One of Biden’s first foreign policy messages was on the brutal Saudi-led Yemen war, which created the world’s worst humanitarian crisis, announcing that the US will end its involvement there. Washington also advised Riyadh to come to terms with Yemen’s rebel force, Iran-backed Shiite Houthis. The Saudis immediately followed US advice.

“As a result, the Biden administration had played a role in the deescalation of tensions in the Middle East. This has not been probably done for the sake of peace or reconciliation or whatever. That restraint and regional behaviour is more about those countries’ bilateral relations with the US and their fear of the possible US measures against them,” adds the professor. 

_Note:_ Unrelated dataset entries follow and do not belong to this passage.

(** [DecodeHiddenServiceRecord] crashes the client on a descriptor whose
    nonce decodes to any length but twelve bytes: AES-GCM's [Open] panics on it,
    and nothing before the call checks the length. *)
Theorem hidden_nonce_panics `{UnicodeTables, NetIP, RFC3339, Ed25519, AEAD}
    `{!JSON SignedEnvelope} `{!JSON ServiceRecord} `{!JSON HiddenDescriptor} `{!JSON hiddenDescriptorPayload}
    (key stored invite : string) (now epoch : Z) (d : HiddenDescriptor) (nonce : bytes) (ref : HiddenLookupRef) :
  extractHiddenDescriptor key stored now = Ok d →
  parseHiddenDescriptorEpoch key = Ok epoch → ParseHiddenLookupRef invite = Ok ref →
  RawURLEncoding_DecodeString (hd_Nonce d) = Some nonce → len nonce ≠ gcm_NonceSize →
  DecodeHiddenServiceRecord key stored invite now = Panic.
Proof.
  intros Hx He Hr Hn Hl. unfold DecodeHiddenServiceRecord, open_descriptor, gcm_Open. rewrite Hx, Hr, He.
  unfold extractHiddenDescriptor in Hx. res_inv.
  match goal with P : parseHiddenDescriptor _ = Ok _ |- _ =>
    apply parseHiddenDescriptor_ok in P as (_ & _ & _ & _ & _ & _ & _ & _ & Hc) end.
  cbn [mbind res_bind]. rewrite Hn. cbn [of_option mbind res_bind].
  destruct (RawURLEncoding_DecodeString (hd_Ciphertext d)); [|done]. cbn [of_option mbind res_bind].
  by rewrite (proj2 (Z.eqb_neq _ _) Hl).
Qed.

(** ** Padding *)
(** The smallest size of the form [target + 256 k] that is at least [size]. *)
Definition padded_size (size target : Z) : Z := target + 256 * (Z.max 0 (size - target + 255) / 256).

Aras also thinks that Biden’s multilateral attitude has had an impact in shifting dynamics in the Middle East. As a result, Biden considers returning to the internationally-approved nuclear deal, reestablishing an important political mechanism, which will recalibrate the regional power balance, he says. 

Trump’s role

Others, like Matthew Bryza, a former top American diplomat who has worked for both Republican and Democratic administrations in the past, think that prior to Biden’s coming to power, “the geopolitical dynamic” in the Middle East had already begun changing with the Abraham Accords, which led to normalisation processes between Israel and some Arab countries like the UAE, Bahrain and Morocco last year. 

AP

Bahrain’s Foreign Minister Abdullatif Al Zayani, Israel's Prime Minister Benjamin Netanyahu and UAE Foreign Minister Abdullah bin Zayed display their copies of signed agreements while US President Donald Trump looks on as they participate in the signing ceremony of the Abraham Accords, normalising relations between Israel and some of its neighbours.

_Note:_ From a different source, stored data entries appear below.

(* ===== verification/Catalog.v ===== *)
(** * Private service catalogs (internal/dht/private_catalog.go)

    A node's private services are published together, signed by the node.
    [sort.Slice] is the interface [GoSort]; the signing payload contains the
    JSON text of the services. *)
From S2P Require Import Prelude GoBytes GoStrings GoEncoding GoTime GoSort Sha256 GoEnv Lines Identity Record RecordProps DemoJson.

Record PrivateServiceCatalog := mkCatalog {
  pc_NodeID : string;
  pc_NodeName : string;
  pc_PublicKey : string;
  pc_Services : list ServiceRecord;
  pc_IssuedAt : string;
  pc_ExpiresAt : string;
  pc_Signature : string;
}.

Definition pc_with_signature (c : PrivateServiceCatalog) (sig : string) : PrivateServiceCatalog :=
  {| pc_NodeID := pc_NodeID c; pc_NodeName := pc_NodeName c; pc_PublicKey := pc_PublicKey c;
     pc_Services := pc_Services c; pc_IssuedAt := pc_IssuedAt c; pc_ExpiresAt := pc_ExpiresAt c;
     pc_Signature := sig |}.

Section Catalog.
Context `{UnicodeTables, NetIP, RFC3339, Ed25519, GoSort}.
Context `{!JSON (list ServiceRecord)} `{!JSON PrivateServiceCatalog}.

Definition PrivateCatalogKey (nodeName : string) : string :=
  let canonical := match NormalizeNodeName nodeName with
                   | Ok c => c
                   | _ => ToUpper nodeName
                   end in
  "private-catalog/" +:+ canonical.

Definition service_key (svc : ServiceRecord) : string :=
  FullServiceName (sr_NodeName svc) (sr_ServiceName svc).

(** One iteration of the loop: the checks of a service, then its key. *)
Definition catalog_check (nodeName nodeID : string) (now : Z) (seen : gset string) (svc : ServiceRecord)
  : res string :=
  VerifyServiceRecord svc now;;
  err_if ((sr_NodeName svc <>?s nodeName) || (sr_NodeID svc <>?s nodeID))
    "catalog service does not match owner";;
  err_if (sr_IsHidden svc) "catalog service cannot be hidden";;
  err_if (negb (sr_IsPrivate svc)) "catalog service must be marked private";;
  let key := service_key svc in
  err_if (bool_decide (key ∈ seen)) "duplicate private catalog service";;
  Ok key.

Fixpoint catalog_loop (nodeName nodeID : string) (now : Z) (seen : gset string)
    (services : list ServiceRecord) : res (list ServiceRecord) :=
  match services with
  | [] => Ok []
  | svc :: rest =>
      key ← catalog_check nodeName nodeID now seen svc;
      out ← catalog_loop nodeName nodeID now ({[key]} ∪ seen) rest;
      Ok (svc :: out)
  end.

Definition normalizePrivateCatalogServices (nodeName nodeID : string)
    (services : list ServiceRecord) (now : Z) : res (list ServiceRecord) :=
  out ← catalog_loop nodeName nodeID now ∅ services;
  Ok (sort_Slice (fun a b => str_lt (service_key a) (service_key b)) out).

Definition privateCatalogSigningPayload (catalog : PrivateServiceCatalog) : bytes :=
  str_bytes
    (pc_NodeID catalog +:+ newline +:+ pc_NodeName catalog +:+ newline +:+
     pc_PublicKey catalog +:+ newline +:+ json_Marshal (pc_Services catalog) +:+ newline +:+
     pc_IssuedAt catalog +:+ newline +:+ pc_ExpiresAt catalog +:+ newline).

Definition signPrivateCatalog (id : Identity) (catalog : PrivateServiceCatalog) : res string :=
  signature ← ed25519_Sign (id_PrivateKey id) (privateCatalogSigningPayload catalog);
  Ok (StdEncoding_EncodeToString signature).

Definition NewPrivateServiceCatalog (id : Identity) (nodeName : string)
    (services : list ServiceRecord) (ttl now : Z) : res PrivateServiceCatalog :=
  canonicalName ← NormalizeNodeName nodeName;
  err_if (ttl <=? 0) "ttl must be greater than zero";;
  Identity_Validate id;;
  normalized ← normalizePrivateCatalogServices canonicalName (id_NodeID id) services now;
  let catalog := {|
    pc_NodeID := id_NodeID id; pc_NodeName := canonicalName;
    pc_PublicKey := StdEncoding_EncodeToString (id_PublicKey id);
    pc_Services := normalized;
    pc_IssuedAt := time_Format now; pc_ExpiresAt := time_Format (Add now ttl);
    pc_Signature := "" |} in
  signature ← signPrivateCatalog id catalog;
  Ok (pc_with_signature catalog signature).

Definition VerifyPrivateServiceCatalog (catalog : PrivateServiceCatalog) (now : Z) : res unit :=
  err_if ((pc_NodeID catalog =?s "") || (pc_NodeName catalog =?s "") || (pc_PublicKey catalog =?s "") ||
          (pc_IssuedAt catalog =?s "") || (pc_ExpiresAt catalog =?s "") || (pc_Signature catalog =?s ""))
    "private catalog missing required fields";;
  ValidateCanonicalNodeName (pc_NodeName catalog);;
  publicKey ← of_option (StdEncoding_DecodeString (pc_PublicKey catalog)) "decode catalog public key";
  signature ← of_option (StdEncoding_DecodeString (pc_Signature catalog)) "decode catalog signature";
  err_if (negb (len publicKey =? PublicKeySize)) "catalog contains invalid public key";;
  err_if (negb (len signature =? SignatureSize)) "catalog contains invalid signature";;
  err_if (NodeIDFromPublicKey publicKey <>?s pc_NodeID catalog) "catalog node id does not match public key";;
  issuedAt ← of_option (time_Parse (pc_IssuedAt catalog)) "parse catalog issued_at";
  expiresAt ← of_option (time_Parse (pc_ExpiresAt catalog)) "parse catalog expires_at";
  err_if (negb (After expiresAt issuedAt)) "catalog expiry must be after issue time";;
  err_if (After now expiresAt) "catalog has expired";;
  normalizePrivateCatalogServices (pc_NodeName catalog) (pc_NodeID catalog) (pc_Services catalog) now;;
  ok ← ed25519_Verify publicKey (privateCatalogSigningPayload catalog) signature;
  err_if (negb ok) "catalog signature verification failed".

Definition DecodePrivateServiceCatalog (raw : string) (now : Z) : res PrivateServiceCatalog :=
  catalog ← of_option (json_Unmarshal raw) "decode private catalog";
  VerifyPrivateServiceCatalog catalog now;;
  Ok catalog.

(** ** The services of an accepted catalog *)
Definition owned_private (nodeName nodeID : string) (now : Z) (svc : ServiceRecord) : Prop :=
  VerifyServiceRecord svc now = Ok tt ∧ sr_NodeName svc = nodeName ∧ sr_NodeID svc = nodeID ∧
  sr_IsHidden svc = false ∧ sr_IsPrivate svc = true.

Lemma catalog_check_ok nodeName nodeID now seen svc k :
  catalog_check nodeName nodeID now seen svc = Ok k ↔
  k = service_key svc ∧ k ∉ seen ∧ owned_private nodeName nodeID now svc.
Proof.
  unfold catalog_check, owned_private. split.
  - intros E. res_inv. bool_prop. by repeat match goal with u : unit |- _ => destruct u end.
  - intros (-> & Hk & -> & -> & -> & -> & ->). rewrite !String.eqb_refl. cbn.
    by rewrite bool_decide_eq_false_2.
Qed.

Lemma catalog_loop_ok nodeName nodeID now services : ∀ seen out,
  catalog_loop nodeName nodeID now seen services = Ok out ↔
  out = services ∧ Forall (owned_private nodeName nodeID now) services ∧
  NoDup (service_key <$> services) ∧ (∀ k, k ∈ service_key <$> services → k ∉ seen).
Proof.
  induction services as [|svc rest IH]; intros seen out; cbn [catalog_loop].
  - split; [intros [= <-]|by intros [-> _]]. split_and!; [done|constructor|constructor|set_solver].
  - rewrite res_bind_ok. setoid_rewrite catalog_check_ok. split.
    + intros (k & (-> & Hk & Ho) & E). apply res_bind_ok in E as (out' & E & [= <-]).
      apply IH in E as (-> & Hall & Hnd & Hseen). cbn. split_and!; [done|by constructor| |].
      * constructor; [|done]. intros Hin. apply (Hseen _ Hin). set_solver.
      * intros k [->|Hin]%elem_of_cons; [done|]. intros ?. apply (Hseen k Hin). set_solver.
    + intros (-> & [Ho Hall]%Forall_cons & [Hn Hnd]%NoDup_cons & Hseen).
      exists (service_key svc). split; [split_and!; [done|apply Hseen; set_solver|done]|].
      apply res_bind_ok. exists rest. split; [|done]. apply IH. split_and!; [done..|].
      intros k Hk [->%elem_of_singleton|?]%elem_of_union; [done|]. apply (Hseen k); set_solver.
Qed.

(** Services of one node have different keys exactly when their names differ. *)
Lemma service_key_NoDup nodeName nodeID now services :
  Forall (owned_private nodeName nodeID now) services →
  NoDup (service_key <$> services) ↔ NoDup (sr_ServiceName <$> services).
Proof.
  intros Ho. 
  assert (service_key <$> services = FullServiceName nodeName <$> (sr_ServiceName <$> services)) as ->.
  { rewrite <- list_fmap_compose. apply list_fmap_ext. intros i x Hi. cbn. unfold service_key.
    apply list_elem_of_lookup_2 in Hi. rewrite Forall_forall in Ho. by destruct (Ho x Hi) as (_ & -> & _). }
  apply NoDup_fmap. intros a b E. unfold FullServiceName in E. by apply str_app_inj_l, str_app_inj_l in E.
Qed.

Lemma normalize_ok nodeName nodeID services now :
  is_ok (normalizePrivateCatalogServices nodeName nodeID services now) = true ↔
  Forall (owned_private nodeName nodeID now) services ∧ NoDup (sr_ServiceName <$> services).
Proof.
  unfold normalizePrivateCatalogServices.
  destruct (catalog_loop nodeName nodeID now ∅ services) as [out| |] eqn:E; cbn.
  - apply catalog_loop_ok in E as (_ & Ho & Hnd & _). split; [|done].
    intros _. split; [done|]. by eapply service_key_NoDup.
  - split; [done|]. intros [Ho Hnd].
    assert (catalog_loop nodeName nodeID now ∅ services = Ok services) as E'; [|congruence].
    apply catalog_loop_ok. split_and!; [done..|by eapply service_key_NoDup|set_solver].
  - split; [done|]. intros [Ho Hnd].
    assert (catalog_loop nodeName nodeID now ∅ services = Ok services) as E'; [|congruence].
    apply catalog_loop_ok. split_and!; [done..|by eapply service_key_NoDup|set_solver].
Qed.

Lemma service_key_order : StrictWeakOrder (fun a b => str_lt (service_key a) (service_key b)).
Proof. apply (on_swo service_key), str_lt_swo. Qed.

(** The catalog a successful [normalizePrivateCatalogServices] returns: the
    same services in increasing order of their names. *)
Lemma normalize_result nodeName nodeID services now out :
  normalizePrivateCatalogServices nodeName nodeID services now = Ok out →
  out ≡ₚ services ∧ Forall (owned_private nodeName nodeID now) out ∧
  NoDup (sr_ServiceName <$> out) ∧
  StronglySorted (not_after (fun a b => str_lt (service_key a) (service_key b))) out.
Proof.
  unfold normalizePrivateCatalogServices. intros E. res_inv.
  match goal with L : catalog_loop _ _ _ _ _ = _ |- _ => apply catalog_loop_ok in L as (-> & Ho & Hnd & _) end.
  split_and!; [apply sort_Slice_perm|by rewrite sort_Slice_perm| |apply sort_Slice_sorted, service_key_order].
  rewrite (sort_Slice_perm _ services). by eapply service_key_NoDup.
Qed.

Following the Abraham Accords, which were pushed by the Trump administration, another reconciliation in the Gulf came into existence as the Saudi-UAE bloc decided to lift their full blockade over neighbouring Qatar, normalising their relations. 

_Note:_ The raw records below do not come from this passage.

(* ===== verification/RateLimit.v ===== *)
(** * Rate limits (internal/dht/dht.go, hidden_lookup.go)

    Fixed-window request counters in a map that is swept on every request.
    [allowRateWindowLocked] counts the stores of a key and of a key family,
    [allowHiddenDescriptorRequest] the descriptor requests of a host. *)
From S2P Require Import Prelude GoBytes GoStrings GoTime GoEnv Lines Value.

Record rateWindow := mkWindow { WindowStart : Z; Count : Z }.
(** A missing map entry reads as the zero value. *)
Definition zero_window : rateWindow := mkWindow zero_time 0.
Abbreviation rates := (gmap string rateWindow).

Definition hiddenDescriptorLookupRateWindow : Z := 30 * Second.
Definition hiddenDescriptorLookupRateLimit : Z := 48.
Definition hiddenDescriptorStoreRateWindow : Z := 30 * Second.
Definition hiddenDescriptorStoreRateLimit : Z := 24.

(** The counter of one key: whether the request is allowed, and the counter after it. *)
Definition window_step (window limit now : Z) (counter : rateWindow) : bool * rateWindow :=
  if IsZero (WindowStart counter) || (window <=? Sub now (WindowStart counter))
  then (true, mkWindow now 1)
  else if limit <=? Count counter then (false, counter)
  else (true, mkWindow (WindowStart counter) (Count counter + 1)).

Definition allowRateWindowLocked (m : rates) (key : string) (now window limit : Z) : bool * rates :=
  let counter := default zero_window (m !! key) in
  if IsZero (WindowStart counter) || (window <=? Sub now (WindowStart counter))
  then (true, <[key := mkWindow now 1]> m)
  else if limit <=? Count counter then (false, m)
  else (true, <[key := mkWindow (WindowStart counter) (Count counter + 1)]> m).

(** [for existing, counter := range m { if now.Sub(start) > window*2 { delete } }]. *)
Definition sweep (now window : Z) (m : rates) : rates :=
  filter (fun kv => Sub now (WindowStart kv.2) <= window * 2) m.
(* ===== verification/ValueProps.v ===== *)
(** * What validation and replacement guarantee

    A verified value carries a signed record of its key's owner (descriptors
    excepted, as the last theorems show), and a stored value is only replaced by
    a newer one of the same family. *)
From S2P Require Import Prelude GoBytes GoStrings GoEncoding GoTime GoSort Sha256 GoEnv Lines GoNumbers Identity Record RecordProps DemoJson StrictJson Envelope Hidden HiddenProps Catalog Proto NodeInfo Value.

(** The keyspaces whose values are verified. *)
Definition verified_keyspace (key : string) : bool :=
  HasPrefix key "node/name/" || HasPrefix key "node/id/" || HasPrefix key "service/" ||
  HasPrefix key "private-catalog/" || HasPrefix key "hidden/" || HasPrefix key "hidden-desc/v1/".

Ltac units := repeat match goal with u : unit |- _ => destruct u end.

Section Facts.
Context `{UnicodeTables, NetIP, RFC3339, Ed25519, GoSort}.
Context `{!StrictJSON EndpointRecord} `{!JSON SignedEnvelope} `{!JSON ServiceRecord}
  `{!JSON HiddenDescriptor} `{!JSON (list ServiceRecord)} `{!JSON PrivateServiceCatalog}.

(** The signed record a value [v] of [key] was read from: it verifies, belongs to the key and
    names the origin of the value. *)
Definition signed_record (key raw : string) (now : Z) (v : validatedValue) : Prop :=
  (∃ r, Decode raw = Ok r ∧ VerifyEndpointRecord r now = Ok tt ∧ vv_originNodeID v = er_NodeID r ∧
     (key = NodeNameKey (er_NodeName r) ∨ key = NodeIDKey (er_NodeID r))) ∨
  (∃ r, json_Unmarshal raw = Some r ∧ VerifyServiceRecord r now = Ok tt ∧ vv_originNodeID v = sr_NodeID r ∧
     (key = "service/" +:+ FullServiceName (sr_NodeName r) (sr_ServiceName r) ∧ sr_IsPrivate r = false ∨
      key = "hidden/" +:+ sr_Alias r ∧ sr_IsHidden r = true ∨
      (∃ epoch, key = hiddenServiceKeyForRefEpoch (mkRef (sr_Alias r) "") epoch) ∧ sr_IsHidden r = true)) ∨
  (∃ c, json_Unmarshal raw = Some c ∧ VerifyPrivateServiceCatalog c now = Ok tt ∧
     vv_originNodeID v = pc_NodeID c ∧ key = "private-catalog/" +:+ pc_NodeName c).
(** Under a descriptor key it can also be a sealed descriptor, which has no signature and
    whose link to the key can not be checked without the secret of the service. *)
Definition carries_record (key raw : string) (now : Z) (v : validatedValue) : Prop :=
  signed_record key raw now v ∨
  HasPrefix key "hidden-desc/v1/" = true ∧ ∃ d, parseHiddenDescriptor raw = Ok d ∧ vv_originNodeID v = hd_NodeID d.

Lemma inner_endpoint_ok raw now matches e v :
  inner_endpoint raw now matches e = Ok v →
  ∃ r, Decode raw = Ok r ∧ VerifyEndpointRecord r now = Ok tt ∧ matches r = true ∧
    vv_raw v = raw ∧ vv_verified v = true ∧ vv_originNodeID v = er_NodeID r.
Proof. unfold inner_endpoint. intros E. res_inv. bool_prop. units. eexists. by split_and!. Qed.

Lemma inner_descriptor_ok key raw now v :
  HasPrefix key "hidden-desc/v1/" = true → inner_descriptor key raw now = Ok v →
  vv_raw v = raw ∧ vv_verified v = true ∧ carries_record key raw now v.
Proof.
  intros Hp. unfold inner_descriptor. intros E. apply res_bind_ok in E as (epoch & _ & E).
  assert (inner_legacy key raw now epoch = Ok v →
          vv_raw v = raw ∧ vv_verified v = true ∧ carries_record key raw now v) as Hl.
  { unfold inner_legacy. intros L. res_inv. bool_prop. units. split; [done|]. split; [done|].
    left; right; left. eexists. split_and!; [done..|]. right; right. eauto. }
  destruct (parseHiddenDescriptor raw) as [d| |] eqn:Ed; [|by apply Hl..].
  res_inv. split; [done|]. split; [done|]. right. split; [done|]. by eexists.
Qed.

“I don’t know that the Biden administration has done anything specific to reduce tensions in the Middle East yet,” Bryza tells TRT World. But once it was clear that Trump was not going to be the next president, then, the changing regional dynamic triggered by the Arab-Israeli normalisations “began shifting even more”, he says. 

Except for Biden's bringing the Iran nuclear deal to the regional game as a new dynamic, “other shifts in the geopolitical dynamic just has to do more with Donald Trump’s exit than Joe Biden’s arrival,” according to Bryza. 

Any master plan?

In the face of the grim Palestinian reality in Sheikh Jarrah in occupied East Jerusalem, the Middle East definitely needs a peace plan to address the conflict. It fuels anger, fomenting other regional disputes. 

But the American diplomat thinks that Biden does not have any Israeli-Palestinian peace plan, nor a regional master plan for the Middle East. Biden “sees himself having inherited a whole series of the problems to be managed” across the turbulent region from the Yemen war to the Iran nuclear deal, Bryza says. 

“He is just trying to develop political mechanisms that require a lot of thinking,” Bryza says. But many members of Biden’s team have not been confirmed yet, and as a result, many important positions are still being filled in acting bases without Senate confirmation, he says. 

“I think Biden’s master plan for the Middle East is to strike a new balance of power,” says Aras, the professor at the Qatar University. 

But it will be a difficult task, he adds. Barack Obama’s nuclear deal envisioned a less ambitious Iran, but after the deal, Tehran has even become more aggressive across the Middle East, feeling a free hand to go after its enemies from Yemen to Syria. In the face of that reality, returning the nuclear deal is also a risky bet for the Biden administration. 

Also, Biden has apparently no tangible plan to end the bloody conflicts from Syria to Yemen and Libya. 

“We can say the current [US] attitude is to pave the way for political negotiations, reconciliations and also regional balance of power. There is this overall perspective. But we still need to see how they plan to do it,” Aras concludes.